La data è stata già fissata. Giovedì 11 luglio il Vaticano riaprirà due tombe del Cimitero Teutonico per fugare ogni dubbio sulla presenza, nel camposanto interno alla Santa Sede, dei resti di Emanuela Orlandi, la 15enne cittadina vaticana scomparsa nel nulla trentasei anni fa. Il promotore di giustizia del Tribunale dello Stato della Città del Vaticano, Gian Piero Milano, e il suo aggiunto, Alessandro Diddi – ha fatto sapere oggi la stessa Santa Sede – hanno disposto l’apertura delle due tumulazioni nell’ambito delle indagini avviate dalle autorità vaticane in seguito alla denuncia presentata a marzo dai familiari della Orlandi.
L’indicazione di guardare all’interno di quella tomba era arrivata, infatti, all’avvocato Laura Sgrò, legale della famiglia della 15enne, contenuta in una lettera recapitata la scorsa estate, con allegata la foto della lapide e l’invito, esplicito, a cercare “dove indica l’angelo”. Dalle indagini difensive, condotte dallo stesso legale, era successivamente emerso che la tomba era stata aperta almeno una volta e che la datazione della statua è diversa da quella della lastra che copre la sepoltura. A detta della famiglia, inoltre, alcune persone sarebbero da anni a conoscenza che i resti della studentessa si troverebbero proprio lì, nascosti nel Cimitero Teutonico.
Le operazioni, ha spiegato in una nota la Sala stampa vaticana, si svolgeranno alla presenza dei legali delle parti (oltre che dei familiari di Emanuela Orlandi e dei parenti delle persone seppellite nelle tombe interessate), con l’ausilio tecnico del medico legale Giovanni Arcudi, docente dell’Università di Tor Vergata, e del comandante della Gendarmeria Vaticana, Domenico Giani. Le autorità pontificie, pur non avendo giurisdizione sul caso Orlandi (la scomparsa della ragazza è avvenuta oltre i confini delle mura leonine), negli ultimi mesi hanno svolto “approfondimenti tesi a ricostruire le principali tappe giudiziarie di questo lungo doloroso e complesso caso”. Quanto sarà rinvenuto all’interno delle due sepolture sarà sottoposto ad analisi peritali, necessarie per stabilire la datazione dei resti, ma, soprattutto, per estrarre un campione di Dna da comparare con quello della 15enne.

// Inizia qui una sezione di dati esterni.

Inductive worker_pc : Type :=
| WSelect
| WTaken (q : queuedCommand)
| WRunning (q : queuedCommand) (h : CommandHandler)
| WExited.

Record shard : Type := mkShard {
  sh_queue : list queuedCommand;
  sh_worker : worker_pc;
  sh_sent : list nat;
  sh_finished : list nat;
}.

Inductive dispatch_pc : Type :=
| Enqueuing
| Waiting
| Returned (r : AppendResult) (err : option error).

Record dispatch : Type := mkDispatch {
  d_Ctx : values;
  d_Command : Command;
  d_pc : dispatch_pc;
}.

Inductive stop_pc : Type := StopEnqueues | StopDispatches | StopReturned.

#[export] Instance stop_pc_eq_dec : EqDecision stop_pc.
Proof. solve_decision. Defined.

Record CommandBus : Type := mkCommandBus {
  handlers : gmap string CommandHandler;
  middlewares : list CommandHandlerMiddleware;
  shardCount : Z;
  bufferSize : Z;
  shards : list shard;
  stopCh : bool;
  drainCh : bool;
  wg : Z;
  enqueueWG : Z;
  (** The goroutines, their contexts that have ended, and their response
      channels of capacity one. *)
  dispatches : gmap nat dispatch;
  ended : gmap nat error;
  responses : gmap nat commandResult;
  stops : gmap nat stop_pc;
  world : W;
}.

Definition NewCommandBus (bufferSize shardCount : Z) (w : W) : CommandBus :=
  let shardCount := if shardCount <=? 0 then 1 else shardCount in
  mkCommandBus ∅ [] shardCount bufferSize
    (replicate (Z.to_nat shardCount) (mkShard [] WSelect [] []))
    false false 0 0 ∅ ∅ ∅ ∅ w.

(** Field updates. *)
Definition set_shard (i : nat) (sh : shard) (b : CommandBus) : CommandBus :=
  mkCommandBus (handlers b) (middlewares b) (shardCount b) (bufferSize b) (<[i := sh]> (shards b))
    (stopCh b) (drainCh b) (wg b) (enqueueWG b) (dispatches b) (ended b) (responses b) (stops b) (world b).
Definition set_dispatch (id : nat) (d : dispatch) (b : CommandBus) : CommandBus :=
  mkCommandBus (handlers b) (middlewares b) (shardCount b) (bufferSize b) (shards b)
    (stopCh b) (drainCh b) (wg b) (enqueueWG b) (<[id := d]> (dispatches b)) (ended b) (responses b)
    (stops b) (world b).
Definition set_groups (dwg denq : Z) (b : CommandBus) : CommandBus :=
  mkCommandBus (handlers b) (middlewares b) (shardCount b) (bufferSize b) (shards b)
    (stopCh b) (drainCh b) (wg b + dwg) (enqueueWG b + denq) (dispatches b) (ended b) (responses b)
    (stops b) (world b).
Definition set_channels (stop drain : bool) (b : CommandBus) : CommandBus :=
  mkCommandBus (handlers b) (middlewares b) (shardCount b) (bufferSize b) (shards b)
    stop drain (wg b) (enqueueWG b) (dispatches b) (ended b) (responses b) (stops b) (world b).
Definition set_responses (r : gmap nat commandResult) (b : CommandBus) : CommandBus :=
  mkCommandBus (handlers b) (middlewares b) (shardCount b) (bufferSize b) (shards b)
    (stopCh b) (drainCh b) (wg b) (enqueueWG b) (dispatches b) (ended b) r (stops b) (world b).
Definition set_stop (k : nat) (pc : stop_pc) (b : CommandBus) : CommandBus :=
  mkCommandBus (handlers b) (middlewares b) (shardCount b) (bufferSize b) (shards b)
    (stopCh b) (drainCh b) (wg b) (enqueueWG b) (dispatches b) (ended b) (responses b)
    (<[k := pc]> (stops b)) (world b).
Definition set_ended (id : nat) (e : error) (b : CommandBus) : CommandBus :=
  mkCommandBus (handlers b) (middlewares b) (shardCount b) (bufferSize b) (shards b)
    (stopCh b) (drainCh b) (wg b) (enqueueWG b) (dispatches b) (<[id := e]> (ended b)) (responses b)
    (stops b) (world b).
Definition set_world (w : W) (b : CommandBus) : CommandBus :=
  mkCommandBus (handlers b) (middlewares b) (shardCount b) (bufferSize b) (shards b)
    (stopCh b) (drainCh b) (wg b) (enqueueWG b) (dispatches b) (ended b) (responses b) (stops b) w.
Definition set_handlers (hs : gmap string CommandHandler) (ms : list CommandHandlerMiddleware)
    (b : CommandBus) : CommandBus :=
  mkCommandBus hs ms (shardCount b) (bufferSize b) (shards b)
    (stopCh b) (drainCh b) (wg b) (enqueueWG b) (dispatches b) (ended b) (responses b) (stops b) (world b).

(** ** Registration *)
Definition Use (ms : list CommandHandlerMiddleware) (b : CommandBus) : CommandBus :=
  set_handlers (handlers b) (middlewares b ++ ms) b.

(** The closure that asserts the command's concrete type. *)
Definition typed_handler (goType : string) (handler : CommandHandler) : CommandHandler := λ ctx cmd w,
  if bool_decide (cmd_GoType cmd = goType) then handler ctx cmd w
  else (HReturns (failed_append "") (Some (New "unexpected command type")), w).

Definition Register (zero : Command) (handler : CommandHandler) (b : CommandBus) : outcome CommandBus :=
  match handlers b !! cmd_CommandType zero with
  | Some _ => Panics "handler already registered for command type"
  | None =>
    let h := typed_handler (cmd_GoType zero) handler in
    let h := foldr (λ m h, m h) h (middlewares b) in
    Returns (set_handlers (<[cmd_CommandType zero := h]> (handlers b)) (middlewares b) b)
  end.

Definition handlerFor (cmdName : string) (b : CommandBus) : option CommandHandler := handlers b !! cmdName.

(** ** Dispatch, one atomic step at a time *)
Definition shard_of (b : CommandBus) (cmd : Command) : nat :=
  Z.to_nat (selectShard (shardCount b) (cmd_AggregateID cmd)).

Definition dispatch_error (e : error) : error := Errorf "dispatch command" e.

(** Under the read lock: refuse, or register as in flight. *)
Definition dispatch_begin (id : nat) (ctx : values) (cmd : Command) (b : CommandBus) : option CommandBus :=
  match dispatches b !! id with
  | Some _ => None
  | None =>
    Some (if stopCh b
          then set_dispatch id (mkDispatch ctx cmd (Returned (failed_append "")
                 (Some (dispatch_error (Sentinel ErrCommandBusClosed))))) b
          else set_dispatch id (mkDispatch ctx cmd Enqueuing) (set_groups 1 1 b))
  end.

Definition queued (id : nat) (d : dispatch) : queuedCommand := mkQueued (d_Ctx d) (d_Command d) id.

Definition with_pc (d : dispatch) (pc : dispatch_pc) : dispatch := mkDispatch (d_Ctx d) (d_Command d) pc.

(** The send case: into the buffer, or straight to a worker that waits on
    the empty queue. *)
Definition dispatch_send (id : nat) (b : CommandBus) : option CommandBus :=
  d ← dispatches b !! id;
  match d_pc d with
  | Enqueuing =>
    let i := shard_of b (d_Command d) in
    sh ← shards b !! i;
    let sent := sh_sent sh ++ [id] in
    if zlen (sh_queue sh) <? bufferSize b then
      Some (set_groups 0 (-1) (set_dispatch id (with_pc d Waiting)
        (set_shard i (mkShard (sh_queue sh ++ [queued id d]) (sh_worker sh) sent (sh_finished sh)) b)))
    else
      match sh_worker sh, sh_queue sh with
      | WSelect, [] =>
        Some (set_groups 0 (-1) (set_dispatch id (with_pc d Waiting)
          (set_shard i (mkShard [] (WTaken (queued id d)) sent (sh_finished sh)) b)))
      | _, _ => None
      end
  | _ => None
  end.

(** The [stopCh] case of the same select. *)
Definition dispatch_closed (id : nat) (b : CommandBus) : option CommandBus :=
  d ← dispatches b !! id;
  match d_pc d with
  | Enqueuing =>
    if stopCh b then
      Some (set_groups (-1) (-1) (set_dispatch id (with_pc d (Returned (failed_append "")
        (Some (dispatch_error (Sentinel ErrCommandBusClosed))))) b))
    else None
  | _ => None
  end.

(** The [ctx.Done()] case of either select. *)
Definition dispatch_cancelled (id : nat) (b : CommandBus) : option CommandBus :=
  d ← dispatches b !! id;
  e ← ended b !! id;
  match d_pc d with
  | Enqueuing =>
    Some (set_groups (-1) (-1) (set_dispatch id
      (with_pc d (Returned (failed_append "") (Some (dispatch_error e)))) b))
  | Waiting =>
    Some (set_groups (-1) 0 (set_dispatch id
      (with_pc d (Returned (failed_append "") (Some (dispatch_error e)))) b))
  | Returned _ _ => None
  end.

Definition dispatch_receive (id : nat) (b : CommandBus) : option CommandBus :=
  d ← dispatches b !! id;
  r ← responses b !! id;
  match d_pc d with
  | Waiting =>
    Some (set_responses (delete id (responses b)) (set_groups (-1) 0 (set_dispatch id
      (with_pc d (Returned (cr_Result r) (dispatch_error <$> cr_Err r))) b)))
  | _ => None
  end.

(** ** The worker of shard [i] *)

Definition worker_take (i : nat) (b : CommandBus) : option CommandBus :=
  sh ← shards b !! i;
  match sh_worker sh, sh_queue sh with
  | WSelect, q :: queue => Some (set_shard i (mkShard queue (WTaken q) (sh_sent sh) (sh_finished sh)) b)
  | _, _ => None
  end.

(** [drainCh] is closed and the inner select finds nothing. *)
Definition worker_exit (i : nat) (b : CommandBus) : option CommandBus :=
  sh ← shards b !! i;
  match sh_worker sh, sh_queue sh with
  | WSelect, [] =>
    if drainCh b then Some (set_shard i (mkShard [] WExited (sh_sent sh) (sh_finished sh)) b) else None
  | _, _ => None
  end.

“Siamo contentissimi, veramente soddisfatti. Vorrei porgere il mio grazie più sentito per il coraggio al Segretario di Stato vaticano, il cardinale Pietro Parolin”, ha commentato all’Ansa l’avvocato Sgrò. “Sicuramente da parte sua c’è stato tanto coraggio nell’apertura di questa indagine e nella decisione di aprire le tombe” ha aggiunto il fratello della Orlandi, Pietro, riferendosi all’impulso impresso dal Segretario di Stato vaticano. “Sono davvero contento di questo impegno. Speravo – ha aggiunto Pietro Orlandi – che il fatto di non aver sentito nessuno negli ultimi tempi volesse dire che stavano silenziosamente lavorando. Questa volontà di indagare è mancata per anni e sono felice che ora, invece, si voglia approfondire. Vedremo che cosa succederà, io nemmeno sapevo fossero due le tombe. Questo vuol dire che la cosa è organizzata bene, stanno lavorando davvero”.
Nei mesi scorsi altri resti ossei, rinvenuti nella sede della Nunziatura apostolica di via Po a Roma durante alcuni lavori di ristrutturazione, erano stati attribuiti alla Orlandi ma le successive analisi disposte dalla Procura hanno accertato che appartenevano a un uomo vissuto tra il 90 e il 230 dopo Cristo.